*EXERCISE BRIEF*:
Below are the records; work out how many lines among them contain "strictly", and write nothing besides that number.

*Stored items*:
◆ ◆ ◆ ◆ ◆ ◆ ◆

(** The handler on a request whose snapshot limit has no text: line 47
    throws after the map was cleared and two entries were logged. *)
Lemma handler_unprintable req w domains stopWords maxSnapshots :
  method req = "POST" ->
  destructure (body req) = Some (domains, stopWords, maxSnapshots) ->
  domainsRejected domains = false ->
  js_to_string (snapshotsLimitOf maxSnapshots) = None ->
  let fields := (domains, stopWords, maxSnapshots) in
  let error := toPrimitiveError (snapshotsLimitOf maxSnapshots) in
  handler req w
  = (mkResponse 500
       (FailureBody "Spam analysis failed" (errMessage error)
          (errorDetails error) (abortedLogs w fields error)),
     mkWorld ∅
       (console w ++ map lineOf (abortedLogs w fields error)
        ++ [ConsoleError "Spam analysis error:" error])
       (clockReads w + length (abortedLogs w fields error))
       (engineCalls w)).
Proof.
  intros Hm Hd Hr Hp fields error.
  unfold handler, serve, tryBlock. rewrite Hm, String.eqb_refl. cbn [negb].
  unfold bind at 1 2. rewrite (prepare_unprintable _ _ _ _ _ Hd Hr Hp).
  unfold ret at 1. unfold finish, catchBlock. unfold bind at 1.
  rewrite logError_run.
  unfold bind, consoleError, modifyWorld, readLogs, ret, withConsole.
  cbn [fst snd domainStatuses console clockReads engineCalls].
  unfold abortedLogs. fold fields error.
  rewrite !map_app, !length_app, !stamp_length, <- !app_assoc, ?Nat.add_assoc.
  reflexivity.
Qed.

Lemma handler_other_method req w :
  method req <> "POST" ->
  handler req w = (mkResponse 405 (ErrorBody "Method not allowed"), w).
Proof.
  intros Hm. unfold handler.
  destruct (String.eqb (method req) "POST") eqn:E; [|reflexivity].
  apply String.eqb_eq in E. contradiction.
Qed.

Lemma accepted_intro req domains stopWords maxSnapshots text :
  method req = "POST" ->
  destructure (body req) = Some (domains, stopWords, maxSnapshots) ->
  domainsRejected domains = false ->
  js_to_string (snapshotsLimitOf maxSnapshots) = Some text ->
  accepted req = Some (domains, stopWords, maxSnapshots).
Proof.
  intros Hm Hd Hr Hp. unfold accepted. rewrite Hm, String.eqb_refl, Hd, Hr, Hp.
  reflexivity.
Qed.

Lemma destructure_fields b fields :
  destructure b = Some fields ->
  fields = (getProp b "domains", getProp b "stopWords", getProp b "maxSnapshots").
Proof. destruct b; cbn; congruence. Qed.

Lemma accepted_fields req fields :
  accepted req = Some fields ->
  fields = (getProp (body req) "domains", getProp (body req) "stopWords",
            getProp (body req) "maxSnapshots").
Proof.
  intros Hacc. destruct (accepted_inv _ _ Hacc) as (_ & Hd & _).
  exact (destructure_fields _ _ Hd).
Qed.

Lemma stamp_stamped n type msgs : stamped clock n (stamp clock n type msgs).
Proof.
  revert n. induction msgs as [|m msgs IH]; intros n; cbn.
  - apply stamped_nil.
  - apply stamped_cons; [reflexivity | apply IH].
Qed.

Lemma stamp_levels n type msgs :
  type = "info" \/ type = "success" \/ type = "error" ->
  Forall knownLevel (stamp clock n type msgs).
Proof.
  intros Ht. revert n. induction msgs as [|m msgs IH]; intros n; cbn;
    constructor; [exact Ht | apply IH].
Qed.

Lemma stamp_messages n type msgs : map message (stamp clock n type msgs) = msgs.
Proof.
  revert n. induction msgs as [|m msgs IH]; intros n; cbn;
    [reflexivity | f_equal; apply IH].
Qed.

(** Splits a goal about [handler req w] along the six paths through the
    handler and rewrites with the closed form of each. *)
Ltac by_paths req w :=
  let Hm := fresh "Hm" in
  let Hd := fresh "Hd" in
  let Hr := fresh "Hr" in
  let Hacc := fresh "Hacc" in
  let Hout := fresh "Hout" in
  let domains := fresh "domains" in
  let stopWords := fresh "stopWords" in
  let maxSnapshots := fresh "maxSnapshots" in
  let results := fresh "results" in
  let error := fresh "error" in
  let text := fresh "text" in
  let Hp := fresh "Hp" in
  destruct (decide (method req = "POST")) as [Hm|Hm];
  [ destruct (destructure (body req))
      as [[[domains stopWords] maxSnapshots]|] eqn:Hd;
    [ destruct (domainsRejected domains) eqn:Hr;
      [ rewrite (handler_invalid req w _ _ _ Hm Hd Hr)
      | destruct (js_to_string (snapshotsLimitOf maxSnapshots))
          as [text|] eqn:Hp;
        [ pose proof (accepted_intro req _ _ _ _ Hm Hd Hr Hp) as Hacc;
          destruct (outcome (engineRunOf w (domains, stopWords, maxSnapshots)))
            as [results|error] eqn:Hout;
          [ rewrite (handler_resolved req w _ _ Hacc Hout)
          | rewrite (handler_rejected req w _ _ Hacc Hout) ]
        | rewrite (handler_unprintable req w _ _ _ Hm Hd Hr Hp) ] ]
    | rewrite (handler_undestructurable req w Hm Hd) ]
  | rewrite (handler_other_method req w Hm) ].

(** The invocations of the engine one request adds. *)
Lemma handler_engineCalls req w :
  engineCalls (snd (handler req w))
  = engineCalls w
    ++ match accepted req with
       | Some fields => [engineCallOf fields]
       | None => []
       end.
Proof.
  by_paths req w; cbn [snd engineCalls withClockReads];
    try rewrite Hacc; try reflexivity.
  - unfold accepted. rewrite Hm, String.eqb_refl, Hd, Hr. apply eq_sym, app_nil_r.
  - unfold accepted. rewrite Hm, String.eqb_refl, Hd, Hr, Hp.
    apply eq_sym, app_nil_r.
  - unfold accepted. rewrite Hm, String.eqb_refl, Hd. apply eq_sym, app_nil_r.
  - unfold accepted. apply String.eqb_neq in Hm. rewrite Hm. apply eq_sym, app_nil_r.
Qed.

◆ ◆ ◆ ◆ ◆ ◆ ◆

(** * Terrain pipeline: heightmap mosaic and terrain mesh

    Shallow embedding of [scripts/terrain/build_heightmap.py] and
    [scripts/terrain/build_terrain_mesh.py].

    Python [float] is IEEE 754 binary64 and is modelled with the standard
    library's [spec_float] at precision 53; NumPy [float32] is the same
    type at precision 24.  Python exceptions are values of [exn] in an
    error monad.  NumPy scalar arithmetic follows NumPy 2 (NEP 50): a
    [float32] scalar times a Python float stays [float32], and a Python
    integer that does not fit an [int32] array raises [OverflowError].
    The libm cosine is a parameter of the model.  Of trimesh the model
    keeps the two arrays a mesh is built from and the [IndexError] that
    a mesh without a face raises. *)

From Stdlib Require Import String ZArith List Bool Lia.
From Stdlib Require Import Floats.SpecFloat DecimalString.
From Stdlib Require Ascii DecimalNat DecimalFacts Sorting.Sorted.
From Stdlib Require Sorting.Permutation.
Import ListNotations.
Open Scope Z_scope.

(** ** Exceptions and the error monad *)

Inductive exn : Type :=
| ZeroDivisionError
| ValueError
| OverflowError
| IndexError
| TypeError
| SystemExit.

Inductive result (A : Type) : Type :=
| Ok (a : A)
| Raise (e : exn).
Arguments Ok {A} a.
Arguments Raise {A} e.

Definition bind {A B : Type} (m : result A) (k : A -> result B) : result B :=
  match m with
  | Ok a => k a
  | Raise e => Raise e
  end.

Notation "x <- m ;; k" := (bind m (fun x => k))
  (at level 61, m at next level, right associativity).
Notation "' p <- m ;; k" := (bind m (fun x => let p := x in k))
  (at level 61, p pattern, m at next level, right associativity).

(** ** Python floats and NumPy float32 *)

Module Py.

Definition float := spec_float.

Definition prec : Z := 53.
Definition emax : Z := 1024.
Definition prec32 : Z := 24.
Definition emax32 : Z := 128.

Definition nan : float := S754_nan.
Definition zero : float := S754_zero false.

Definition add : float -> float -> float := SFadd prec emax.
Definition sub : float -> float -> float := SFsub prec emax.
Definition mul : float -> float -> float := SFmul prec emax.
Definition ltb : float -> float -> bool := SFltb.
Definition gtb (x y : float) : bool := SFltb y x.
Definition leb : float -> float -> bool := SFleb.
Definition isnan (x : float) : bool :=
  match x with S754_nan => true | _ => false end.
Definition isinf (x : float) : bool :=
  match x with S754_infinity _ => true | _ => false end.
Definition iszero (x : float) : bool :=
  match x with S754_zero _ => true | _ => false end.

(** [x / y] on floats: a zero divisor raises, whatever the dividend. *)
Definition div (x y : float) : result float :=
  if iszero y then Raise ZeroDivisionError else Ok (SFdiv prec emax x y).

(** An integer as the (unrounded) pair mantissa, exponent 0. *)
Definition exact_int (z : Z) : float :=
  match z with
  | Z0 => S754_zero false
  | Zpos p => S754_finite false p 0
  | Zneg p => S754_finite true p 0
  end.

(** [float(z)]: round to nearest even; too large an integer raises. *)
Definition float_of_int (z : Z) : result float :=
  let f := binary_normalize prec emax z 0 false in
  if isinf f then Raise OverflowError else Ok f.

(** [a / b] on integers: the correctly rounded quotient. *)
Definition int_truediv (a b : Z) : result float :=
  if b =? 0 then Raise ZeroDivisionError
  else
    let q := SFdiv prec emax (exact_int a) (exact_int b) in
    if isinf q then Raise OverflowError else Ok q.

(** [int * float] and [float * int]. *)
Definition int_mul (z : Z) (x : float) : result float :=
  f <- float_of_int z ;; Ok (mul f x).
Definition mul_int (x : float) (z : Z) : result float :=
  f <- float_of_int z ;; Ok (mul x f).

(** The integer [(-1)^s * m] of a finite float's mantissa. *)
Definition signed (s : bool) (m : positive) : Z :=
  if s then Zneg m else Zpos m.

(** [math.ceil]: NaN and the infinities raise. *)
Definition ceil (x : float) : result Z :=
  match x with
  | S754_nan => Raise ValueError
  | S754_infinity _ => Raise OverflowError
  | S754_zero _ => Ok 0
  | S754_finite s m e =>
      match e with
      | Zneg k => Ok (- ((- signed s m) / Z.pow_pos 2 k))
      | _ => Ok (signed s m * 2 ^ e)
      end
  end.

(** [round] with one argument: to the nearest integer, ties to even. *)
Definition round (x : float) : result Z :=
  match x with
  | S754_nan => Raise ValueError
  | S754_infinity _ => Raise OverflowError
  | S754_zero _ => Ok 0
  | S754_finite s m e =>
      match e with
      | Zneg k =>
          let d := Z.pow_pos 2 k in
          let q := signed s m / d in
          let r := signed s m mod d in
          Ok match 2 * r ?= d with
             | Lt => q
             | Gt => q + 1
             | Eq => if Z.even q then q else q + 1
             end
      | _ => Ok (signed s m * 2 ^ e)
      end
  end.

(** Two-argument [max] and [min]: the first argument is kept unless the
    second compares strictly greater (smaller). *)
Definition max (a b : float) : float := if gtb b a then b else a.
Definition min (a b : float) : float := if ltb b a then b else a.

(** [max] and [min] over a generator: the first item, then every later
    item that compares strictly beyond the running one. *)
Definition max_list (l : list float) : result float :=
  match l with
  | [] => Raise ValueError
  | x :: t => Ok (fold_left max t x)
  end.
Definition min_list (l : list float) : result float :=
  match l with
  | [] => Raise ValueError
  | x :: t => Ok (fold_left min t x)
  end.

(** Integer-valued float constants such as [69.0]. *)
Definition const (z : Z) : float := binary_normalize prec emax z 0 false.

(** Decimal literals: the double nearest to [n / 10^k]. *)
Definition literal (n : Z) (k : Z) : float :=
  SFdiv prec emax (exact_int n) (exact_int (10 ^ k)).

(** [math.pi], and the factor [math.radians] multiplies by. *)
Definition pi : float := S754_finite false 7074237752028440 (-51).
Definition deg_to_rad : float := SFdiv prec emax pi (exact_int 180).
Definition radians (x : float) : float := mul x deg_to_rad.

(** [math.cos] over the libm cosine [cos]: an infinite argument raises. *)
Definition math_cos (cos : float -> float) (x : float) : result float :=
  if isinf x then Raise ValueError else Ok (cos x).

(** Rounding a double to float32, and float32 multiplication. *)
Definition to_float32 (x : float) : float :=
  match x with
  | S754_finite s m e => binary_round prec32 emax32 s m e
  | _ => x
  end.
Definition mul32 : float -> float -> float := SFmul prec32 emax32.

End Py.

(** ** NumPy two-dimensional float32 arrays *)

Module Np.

◆ ◆ ◆ ◆ ◆ ◆ ◆

*WRITTEN ANSWER*:
2